Embora meu pai tivesse vindo da
Espanha com dois anos e minha
mãe fosse filha de portugueses, havia tantos imigrantes na vizinhança
que nossa casa era conhecida como
"a dos brasileiros".
Os italianos eram maioria e de
longe os mais barulhentos; falavam
dialetos tão distintos que não conseguiam entender uns aos outros.
Aqueles oriundos do norte da Itália,
geralmente operários especializados, tratavam com uma ponta de
desprezo seus conterrâneos do sul:
calabreses, napolitanos e sicilianos.
Para juntar os filhos na hora do almoço, as mães precisavam sair no
portão, gritar, xingá-los de miseráveis e ameaçar esganá-los; no jantar,
jamais. No fim do dia, mal o pai virava a esquina com a marmita, os meninos largavam a bola e corriam para dentro.
Os homens vestiam roupa escura,
mantinham o cenho carregado e um
olhar grave que só desanuviava
quando se reuniam para beber vinho no armazém da esquina, com os
copos dispostos no tampo das barricas de azeitona, ao lado de pilhas de
bacalhau salgado e sacos de mantimentos, ou quando recebiam os familiares nos almoços dos domingos,
em comemorações musicais que
nem sempre acabavam bem.
Naquele tempo, a palavra empenhada valia mais do que papel passado. Fui criado ouvindo que selar
contrato com um fio de barba era a
melhor forma de garantir seu cumprimento e que não havia condição
humana mais desprezível do que a
do homem sem palavra.
Quando cresci, dei-me conta de
que, na cidade que se modernizava, a
palavra havia perdido o valor em
meio a um emaranhado de leis confusas e de ações judiciais intermináveis. Só vinha ao caso o que estivesse
registrado em cartório.
Contraditoriamente, assisti à recuperação do valor ético da palavra
justamente entre aqueles que a sociedade considera sua escória mais
indigna: os ladrões, os traficantes e
os assassinos presos nas cadeias. Na
vida fora-da-lei, o respeito que um
homem impõe entre seus companheiros é diretamente proporcional
à assiduidade com que cumpre promessas feitas e respeita compromissos assumidos.
Enganam-se os que imaginam o
mundo dos marginais desprovido de
regras de convívio, palco de atos criminosos dirigidos indistintamente
contra a sociedade e contra os próprios pares. Existe um código penal
que rege o crime, não escrito, mas rígido, implacável, baseado no respeito à palavra proferida. Infringi-lo
implica em punição aplicada com
extremo rigor: agressão física, condenação ao ostracismo ou à morte,
segundo a gravidade da infração.
Embora não esteja em nenhum livro, tal código prevê todas as situações imagináveis. Ele não tem a
complexidade, nem os pontos controversos, nem a ineficácia do nosso.

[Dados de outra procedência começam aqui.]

Lemma postfix_loop_approx k k' min e : (k ≤ k')%nat → approx (postfix_loop k min e) (postfix_loop k' min e).
Proof.
  revert k' e. induction k as [|k IH]; intros k' e Hk; [apply approx_panic|].
  destruct k' as [|k']; [lia|].
  cbn [postfix_loop]. same. intros [op|]; [apply IH; lia|done].
Qed.
Lemma infix_loop_approx k k' x x' min e : (k ≤ k')%nat → (∀ p, approx (x p) (x' p)) →
  approx (infix_loop k x min e) (infix_loop k' x' min e).
Proof.
  intros Hk Hx. revert k' e Hk. induction k as [|k IH]; intros k' e Hk; [apply approx_panic|].
  destruct k' as [|k']; [lia|].
  cbn [infix_loop]. same. intros [op|]; [|done]. apply approx_bind; [done|]. intros rhs. apply IH. lia.
Qed.

Lemma parse_expression_approx k k' min : (k ≤ k')%nat →
  approx (parse_expression k min) (parse_expression k' min).
Proof.
  revert k' min. induction k as [|k IH]; intros k' min Hk; [apply approx_panic|].
  destruct k' as [|k']; [lia|].
  cbn [parse_expression]. same. intros prefix. apply approx_bind.
  - destruct prefix; [apply approx_bind; [apply IH; lia|done]|].
    apply atom_approx; [lia|apply IH; lia].
  - intros lhs. apply approx_bind; [apply postfix_loop_approx; lia|]. intros e.
    apply infix_loop_approx; [lia|]. intros p. apply IH. lia.
Qed.
End fuel.
(* ===== verification/SqlParserClaims.v ===== *)
(** The parser returns for every query, and reads the tokens of each clause and
    of each statement, and so the text of a statement, as the statement itself. *)
From Stdlib Require Import Strings.Byte Strings.Ascii Strings.String NArith ZArith Lia.
From Stdlib Require Import Floats.SpecFloat Sorting.Sorted.
From stdpp Require Import base list strings sets.
From S2P Require Import Prelude BTreeMap KeyCode Engine SqlTypes SqlKeys SqlAst SqlLexer SqlParser.
From S2P Require Import SqlPlanner SqlPlanSafe SqlLexSpec SqlParserSpec SqlGrammar SqlPrint.
From S2P Require Import SqlStatementPrint.

Open Scope N_scope.

(** What may follow the clauses of a SELECT statement. *)
Definition order_ends : list Token := [KW KwLimit; KW KwOffset].
Definition group_ends : list Token := KW KwHaving :: KW KwOrder :: order_ends.
Definition from_ends : list Token := KW KwWhere :: KW KwGroup :: group_ends.
Definition item_ends : list Token := TokComma :: from_ends.
Definition join_ends : list Token := KW KwCross :: KW KwJoin :: KW KwLeft :: KW KwRight :: item_ends.
Definition select_ends : list Token := KW KwFrom :: from_ends.

(** Membership and inclusion of such lists. *)
Ltac listed := first [by apply bool_decide_unpack | by unfold join_ends, select_ends, item_ends, from_ends, group_ends, order_ends; set_solver].

(** What follows a clause that need not be there. *)
Ltac opened :=
  first [eapply opens_option; [eassumption|done|apply after_cons; listed|listed]
        |eapply opens_clause; [eassumption|done|apply after_cons; listed|listed]].

(** One call of the parser: a token is read, or is not there. *)
Ltac reads_ :=
  lazymatch goal with
  | |- phrase _ (λ _, mret _) _ _ => apply phrase_ret
  | |- phrase _ (λ _, next_if_kw ?k ≫= _) (TokKeyword ?k :: _) _ =>
      eapply (phrase_step _ _ _ _ true); [done|intros; apply takes_kw|]
  | |- phrase _ (λ _, next_if_token ?t ≫= _) (?t :: _) _ =>
      eapply (phrase_step _ _ _ _ (Some t)); [done|intros; apply takes_if|]
  | |- phrase _ (λ _, next_if_kw _ ≫= _) _ _ =>
      eapply (phrase_skip _ _ _ false);
        [intros rest Ha; apply takes_kw_not; first [done | by apply (after_not _ _ _ Ha)]|]
  | |- phrase _ (λ _, next_if_token _ ≫= _) _ _ =>
      eapply (phrase_skip _ _ _ None);
        [intros rest Ha; apply takes_if_not; first [done | by apply (after_not _ _ _ Ha)]|]
  | |- phrase _ (λ _, expect_kw _ ≫= _) (?t :: _) _ =>
      eapply (phrase_step _ _ _ _ t); [done|intros; apply takes_expect|]
  | |- phrase _ (λ _, next_expect _ ≫= _) (?t :: _) _ =>
      eapply (phrase_step _ _ _ _ t); [done|intros; apply takes_expect|]
  | |- phrase _ (λ _, next ≫= _) (?t :: _) _ =>
      eapply (phrase_step _ _ _ _ t); [done|intros; apply takes_next|]
  end; cbn iota beta.

Section clauses.
Context `{UnicodeLaws}.

Lemma phrase_peek {B} ends (F : nat → option Token → M Parser B) b :
  (∀ f o, (∀ t, o = Some t → t ∈ ends) → F f o = mret b) → phrase ends (λ f, peek ≫= F f) [] b.
Proof.
  intros HF. split; [done|]. intros rest Ha. exists 0%nat. intros f _.
  eapply takes_bind; [apply takes_peek|]. cbn [app]. rewrite HF by done. apply takes_ret.
Qed.

Lemma closes_ident ends n : forallb closes ends = true → TokIdent n ∈ ends → False.
Proof. rewrite forallb_forall. intros Hc Hn%list_elem_of_In. by specialize (Hc _ Hn). Qed.
(* ===== verification/SqlKvClaims.v ===== *)
(** The SQL key/value engine: what its reads and writes do to the tables, rows
    and indexes of a database with integrity, and where they fall short. *)
From Stdlib Require Import Strings.Byte Strings.String NArith ZArith Lia Sorting.Sorted.
From stdpp Require Import base list gmap strings.
From S2P Require Import Prelude BTreeMap KeyCode Engine Memory Bincode Mvcc SqlTypes SqlExpression.
From S2P Require Import SqlSchema SqlKeys SqlKv SqlStore SqlIntegrity SqlWrites SqlCatalog SqlMvcc.
From S2P Require Import SqlLexer SqlValid SqlSample.

Open Scope N_scope.

(** * Keys *)

(** The encoding of a SQL key decodes to the key, is injective, and starts with
    the encoding of a key prefix exactly when the prefix covers the key. *)
Theorem sql_key_codec k : sql_key_valid k →
  ∃ bs, encode k = Ok bs ∧ decode bs = Ok k ∧
    (∀ k' bs', sql_key_valid k' → encode k' = Ok bs' → bs = bs' → k = k') ∧
    ∀ p, prefix_valid p → ∃ pre, encode_prefix p = Ok pre ∧ (starts_with pre bs ↔ covers p k).
Proof.
  intros Hk. exists (sql_key_bytes k). split; [by apply sql_encode_valid|].
  split; [by apply decode_valid|]. split.
  - intros k' bs' Hk'. rewrite sql_encode_valid by done. intros [= <-]. by apply sql_key_bytes_inj.
  - intros p Hp. exists (sql_prefix_bytes p). split; [by apply sql_encode_prefix_valid|].
    by apply prefix_covers.
Qed.

Lemma sql_key_codec_witness : ∃ bs, encode (KRow (name "books") (Integer 1)) = Ok bs ∧
  decode bs = Ok (KRow (name "books") (Integer 1)) ∧
  ∃ pre, encode_prefix (PRow (name "book")) = Ok pre ∧ ¬ starts_with pre bs.
Proof.
  destruct (sql_key_codec (KRow (name "books") (Integer 1))) as (bs & He & Hd & _ & Hp);
    [by vm_compute|].
  exists bs. split; [done|]. split; [done|]. destruct (Hp (PRow (name "book"))) as (pre & Hpre & Hiff);
    [by vm_compute|].
  exists pre. split; [done|]. rewrite Hiff. cbn. intros Hx. by vm_compute in Hx.
Defined.

Section engine.
Context {T : Type} `{KvLaws T}.
Context `{Libm, Regex}.
Context `{BincodeLaws (list Value), BincodeLaws Table}.
Implicit Types (x : T) (s : Store).

(** * Reads *)

(** C21. In a database with integrity, a read by primary key returns the stored
    row, a scan returns the stored rows in key order filtered by the condition,
    and a read of an index returns exactly the keys of the rows that have the
    value in the column. *)
Theorem reads_exact x s n t : sees x s → integrity s → tables s n = Some t →
  (∀ id, value_valid id → read n id x = (Ok (rows s n id), x)) ∧
  (∃ l, table_rows s n l ∧ ∀ filter,
     scan n filter x = (collect_vec (omap (filter_row filter) (Ok <$> l.*2)), x)) ∧
  (∀ i col v, t_columns t !! i = Some col → c_index col = true → value_valid v →
     ∃ ids, read_index n (c_name col) v x = (Ok ids, x) ∧ NoDup ids ∧
       ∀ id, id ∈ ids ↔ ∃ row, rows s n id = Some row ∧ row !! i = Some v).
Proof.
  intros Hx [Hs Hix] Ht. destruct (rel_table s Hs n t Ht) as [<- Hok]. split; [|split].
  - intros id Hid. apply read_sees; [done|by apply ok_name|done].
  - destruct (scan_rows_sees x s (t_name t) Hx) as (l & Hl & Hscan); [by apply ok_name|..].
    { intros id row Hrow. destruct (stored_row s _ _ _ Hs Hrow) as (_ & _ & _ & _ & _ & _ & _ & ?). done. }
    exists l. split; [done|]. intros filter. rewrite Hscan by eauto. by rewrite Ht.
  - intros i col v Hc Hidx Hv. exists (index s (t_name t) (c_name col) v).
    split; [|split; [apply Hix|]].
    + by apply (read_index_sees x s _ t i).
    + intros id. by apply (index_rows s _ t).
Qed.

(** * Writes *)

(** C17. Creating a row in a database with integrity either adds exactly that
    row, with its index entries, and keeps integrity, or is refused by the
    store, or returns a value error and changes nothing because the row does not
    fit: its table, types, references, unique columns and primary key are what
    is checked. *)
Theorem create_inserts x s n row : sees x s → integrity s → utf8_valid n = true →
  Forall value_valid row →
  match create n row x with
  | (Ok _, x') => ∃ s' t id, sees x' s' ∧ integrity s' ∧ tables s n = Some t ∧
      row_fits s t id row ∧ rows s n id = None ∧ after s s' n id (Some row) ∧
      read n id x' = (Ok (Some row), x')
  | (Err e, x') => refused e ∨ (∃ msg, e = EValue msg) ∧ sees x' s ∧ ¬ creatable s n row
  | (Panic _, _) => False
  end.
Proof.
  intros Hx Hint Hn Hv. pose proof (create_runs s n row Hint Hn Hv x Hx) as Hr.
  destruct (create n row x) as [[[]|e|w] x']; [..|done].
  - destruct Hr as (s' & Hx' & t & id & Ht & Hkey & (t' & id' & Ht' & Hfit & Hnone) & Haf & Hint').
    assert (t' = t) as -> by congruence. pose proof Hfit as (Hty & Hkey' & _).
    assert (id' = id) as -> by congruence. exists s', t, id. repeat (split; [done|]).
    destruct (rel_table s (proj1 Hint) n t Ht) as [_ Hok].
    rewrite (read_sees x' s' n id Hx' Hn) by (by eapply row_key_plain).
    destruct Haf as [_ HR]. rewrite HR, rows_put. by rewrite decide_True.
  - destruct Hr as (s' & Hx' & [?|(msg & -> & -> & Hno)]); [by left|right]. eauto.
Qed.

(** C18. Deleting a row either removes exactly that row and its index entries
    and keeps integrity, when no other row refers to it, or is refused by the
    store, or returns a value error and changes nothing because the table does
    not exist or a row refers to it. *)
Theorem delete_removes x s n id : sees x s → integrity s → utf8_valid n = true → value_valid id →
  plain id → id ≠ Null →
  match delete n id x with
  | (Ok _, x') => ∃ s', sees x' s' ∧ integrity s' ∧ unreferenced s n id ∧ after s s' n id None ∧
      read n id x' = (Ok None, x')
  | (Err e, x') => refused e ∨
      (∃ msg, e = EValue msg) ∧ sees x' s ∧ (tables s n = None ∨ ¬ unreferenced s n id)
  | (Panic _, _) => False
  end.
Proof.
  intros Hx Hint Hn Hv Hp Hnull. pose proof (delete_runs s n id Hint Hn Hv Hp Hnull x Hx) as Hr.
  destruct (delete n id x) as [[[]|e|w] x']; [..|done].
  - destruct Hr as (s' & Hx' & _ & Hun & Haf & Hint'). exists s'. repeat (split; [done|]).
    rewrite (read_sees x' s' n id Hx' Hn Hv). destruct Haf as [_ HR].
    by rewrite HR, rows_put, decide_True.
  - destruct Hr as (s' & Hx' & [?|(msg & -> & -> & Hno)]); [by left|right]. eauto.
Qed.

(** C19. Updating a stored row by a row with a value for every column either
    replaces it, moving it when its primary key changes to a free one, updates
    the indexes and keeps integrity, or is refused by the store, or returns a
    value error; when the primary key is unchanged the tables and rows are then
    as before, though not the indexes. *)
Theorem update_replaces x s n t id old row : sees x s → integrity s → utf8_valid n = true →
  tables s n = Some t → rows s n id = Some old → length row = length (t_columns t) →
  Forall value_valid row →
  match update n id row x with
  | (Ok _, x') => ∃ s' id', sees x' s' ∧ integrity s' ∧ get_row_key t row = Ok id' ∧
      (id' = id ∨ rows s n id' = None) ∧ updated s s' n id id' row
  | (Err e, x') => refused e ∨ (∃ msg, e = EValue msg) ∧
      (get_row_key t row = Ok id → ∃ s', sees x' s' ∧ same s s')
  | (Panic _, _) => False
  end.
Proof.
  intros Hx Hint Hn Ht Hold Hlen Hv.
  pose proof (update_runs s n t id old row Hint Hn Ht Hold Hlen Hv x Hx) as Hr.
  destruct (update n id row x) as [[[]|e|w] x']; [..|done].
  - destruct Hr as (s' & Hx' & id' & Hkey & Hfree & Hup & Hint'). by exists s', id'.
  - destruct Hr as (s' & Hx' & [?|(msg & -> & Hs')]); [by left|right].
    split; [by exists msg|]. intros Hkey. exists s'. auto.
Qed.

(** * Tables *)

(** Creating a table adds exactly it and keeps integrity when no table has its
    name and its schema is valid: one primary key, fitting defaults, references
    to existing primary keys of the same type; otherwise it returns an error and
    changes nothing. *)
Theorem create_table_adds x s t : sees x s → integrity s → declared t →
  match create_table t x with
  | (Ok _, x') => tables s (t_name t) = None ∧ schema_fits s t ∧
      sees x' (with_table s (t_name t) (Some t)) ∧ integrity (with_table s (t_name t) (Some t))
  | (Err e, x') => sees x' s ∧ (refused e ∨
      (∃ msg, e = EValue msg) ∧ (is_Some (tables s (t_name t)) ∨ ¬ schema_fits s t))
  | (Panic _, _) => False
  end.
Proof.
  intros Hx Hint Hd. pose proof (create_table_runs s t Hint Hd x Hx) as Hr.
  destruct (create_table t x) as [[[]|e|w] x']; [..|done].
  - destruct Hr as (s' & Hx' & -> & ? & ? & ?). done.
  - by destruct Hr as (s' & Hx' & -> & ?).
Qed.

(** C20. Dropping a table, when it succeeds, removes exactly the table and its
    rows, keeps integrity, and no other table refers to it; when it fails with a
    value error the database still has integrity. *)
Theorem drop_table_removes x s n : sees x s → integrity s → utf8_valid n = true →
  match delete_table n x with
  | (Ok _, x') => ∃ s', sees x' s' ∧ integrity s' ∧
      (∀ m, tables s' m = if decide (m = n) then None else tables s m) ∧
      (∀ m id, rows s' m id = if decide (m = n) then None else rows s m id) ∧
      ∀ m t c, tables s m = Some t → m ≠ n → c ∈ t_columns t → c_references c ≠ Some n
  | (Err e, x') => refused e ∨ (∃ msg, e = EValue msg) ∧ ∃ s', sees x' s' ∧ integrity s'
  | (Panic _, _) => False
  end.
Proof.
  intros Hx Hint Hn. pose proof (delete_table_runs' s n Hint Hn x Hx) as Hr.
  destruct (delete_table n x) as [[[]|e|w] x']; [..|done].
  - destruct Hr as (s' & Hx' & ? & ? & ? & ?). by exists s'.
  - destruct Hr as (s' & Hx' & [?|[? ?]]); [by left|right]. eauto.
Qed.
End engine.

(** * Examples *)

Lemma reads_exact_witness : ∃ ids,
  read_index (name "books") (name "title") (SqlTypes.String (name "dune")) with_messiah = (Ok ids, with_messiah) ∧
  NoDup ids ∧ Integer 1 ∈ ids.
Proof.
  destruct with_messiah_sees as (s & Hx & Hint & Ht & Hd & _).
  destruct (reads_exact with_messiah s (name "books") books Hx Hint Ht) as (_ & _ & Hi).
  destruct (Hi 1%nat _ (SqlTypes.String (name "dune")) eq_refl eq_refl) as (ids & Hr & Hnd & Hin);
    [by vm_compute|].
  exists ids. split; [exact Hr|]. split; [exact Hnd|]. apply Hin. exists dune.
  split; [exact Hd|reflexivity].
Defined.

Lemma create_inserts_witness : ∃ s, sees with_messiah s ∧ integrity s ∧
  read (name "books") (Integer 2) with_messiah = (Ok (Some messiah), with_messiah).
Proof.
  destruct with_dune_sees as (s & Hx & Hint & Ht & _).
  pose proof (create_inserts with_dune s (name "books") messiah Hx Hint eq_refl messiah_valid) as Hc.
  assert (create (name "books") messiah with_dune = (Ok tt, with_messiah)) as E by (vm_compute; reflexivity).
  rewrite E in Hc. destruct Hc as (s' & t & id & Hx' & Hint' & Ht' & (_ & Hkey & _) & _ & _ & Hread).
  rewrite Ht in Ht'. injection Ht' as <-. injection Hkey as <-. exists s'.
  split; [exact Hx'|]. split; [exact Hint'|exact Hread].
Defined.

Definition without_messiah : Memory := (delete (name "books") (Integer 2) with_messiah).2.

Lemma delete_removes_witness : ∃ s, sees without_messiah s ∧ integrity s ∧
  read (name "books") (Integer 2) without_messiah = (Ok None, without_messiah).
Proof.
  destruct with_messiah_sees as (s & Hx & Hint & _).
  pose proof (delete_removes with_messiah s (name "books") (Integer 2) Hx Hint eq_refl
    ltac:(by vm_compute) ltac:(intros f; discriminate) ltac:(discriminate)) as Hd.
  assert (delete (name "books") (Integer 2) with_messiah = (Ok tt, without_messiah)) as E
    by (vm_compute; reflexivity).
  rewrite E in Hd. destruct Hd as (s' & Hx' & Hint' & _ & _ & Hread).
  exists s'. split; [exact Hx'|]. split; [exact Hint'|exact Hread].
Defined.

Definition emperor : Row := [Integer 2; SqlTypes.String (name "god emperor"); Integer 2].
Definition with_emperor : Memory := (update (name "books") (Integer 2) emperor with_messiah).2.

Lemma update_replaces_witness : ∃ s, sees with_emperor s ∧ integrity s ∧
  rows s (name "books") (Integer 2) = Some emperor.
Proof.
  destruct with_messiah_sees as (s & Hx & Hint & Ht & Hd & Hm).
  pose proof (update_replaces with_messiah s (name "books") books (Integer 2) messiah emperor
    Hx Hint eq_refl Ht Hm eq_refl ltac:(by repeat constructor)) as Hu.
  assert (update (name "books") (Integer 2) emperor with_messiah = (Ok tt, with_emperor)) as E
    by (vm_compute; reflexivity).
  rewrite E in Hu. destruct Hu as (s' & id' & Hx' & Hint' & Hkey & _ & _ & HR).
  injection Hkey as <-. exists s'. split; [exact Hx'|]. split; [exact Hint'|].
  rewrite HR. rewrite decide_True; [done|by split].
Defined.

Lemma create_table_adds_witness : sees with_books books_store ∧ integrity books_store.
Proof.
  pose proof (create_table_adds began empty_store books began_sees empty_integrity books_declared) as Hc.
  assert (create_table books began = (Ok tt, with_books)) as E by (vm_compute; reflexivity).
  rewrite E in Hc. destruct Hc as (_ & _ & Hx & Hi). split; [exact Hx|exact Hi].
Defined.

Definition dropped : Memory := (delete_table (name "books") with_dune).2.

Lemma drop_table_removes_witness : ∃ s, sees dropped s ∧ integrity s ∧
  rows s (name "books") (Integer 1) = None.
Proof.
  destruct with_dune_sees as (s & Hx & Hint & _).
  pose proof (drop_table_removes with_dune s (name "books") Hx Hint eq_refl) as Hd.
  assert (delete_table (name "books") with_dune = (Ok tt, dropped)) as E by (vm_compute; reflexivity).
  rewrite E in Hd. destruct Hd as (s' & Hx' & Hint' & _ & HR & _). exists s'.
  split; [exact Hx'|]. split; [exact Hint'|]. rewrite HR. by rewrite decide_True.
Defined.

(** Dropping a table whose later row refers to an earlier one fails: rows are
    deleted one by one, and the first is still referred to. *)
Theorem drop_table_self_reference :
  delete_table (name "books") with_messiah
  = (Err (EValue (Msg "Primary key {} is referenced by table {} column {}"
       [show (Integer 1); FBytes (name "books"); FBytes (name "prequel")])), with_messiah).
Proof. vm_compute. reflexivity. Qed.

Pelo contrário, separa com precisão
o certo do errado: entregar uma cesta básica todos os meses para a esposa do companheiro preso ou assumir sozinho a culpa dos parceiros
são procedimentos corretos. Assediá-la ou delatá-los está errado. Não
há atenuantes; crimes não prescrevem. É preto no branco. As penas de
morte são executadas prontamente.
Essas leis transmitidas oralmente
surgem porque somos primatas sociais. Não há caos que consiga persistir por muito tempo nos agrupamentos humanos. As leis do crime
exaltam os que cumprem a palavra e
execram os que mentem, delatam e
não pagam dívidas, porque os bandidos não podem usar o sistema legal
vigente na sociedade que agridem:
-Se o parceiro fica com minha
parte no roubo, posso mover uma
ação de perdas e danos contra ele?
Se lembrarmos que o mundo do
crime tem outra face, que não alberga apenas ladrões de rua ou traficantes de favela, mas governantes que
roubam dinheiro público, empresários que os corrompem para assinar
contratos escandalosos, sonegadores contumazes de impostos e agentes do mercado financeiro que investem os recursos obtidos ilegalmente, entendemos porque políticos e seus corruptores são obedientes às mesmas leis da marginalidade
pé-de-chinelo que superlota nossas
cadeias.
Por isso, jamais explicam a origem
da propina recebida e morrem tesos,
mas não entregam os comparsas envolvidos. Quando, excepcionalmente, algum deles o faz, corre risco de
morte ou de cassação dos direitos
políticos.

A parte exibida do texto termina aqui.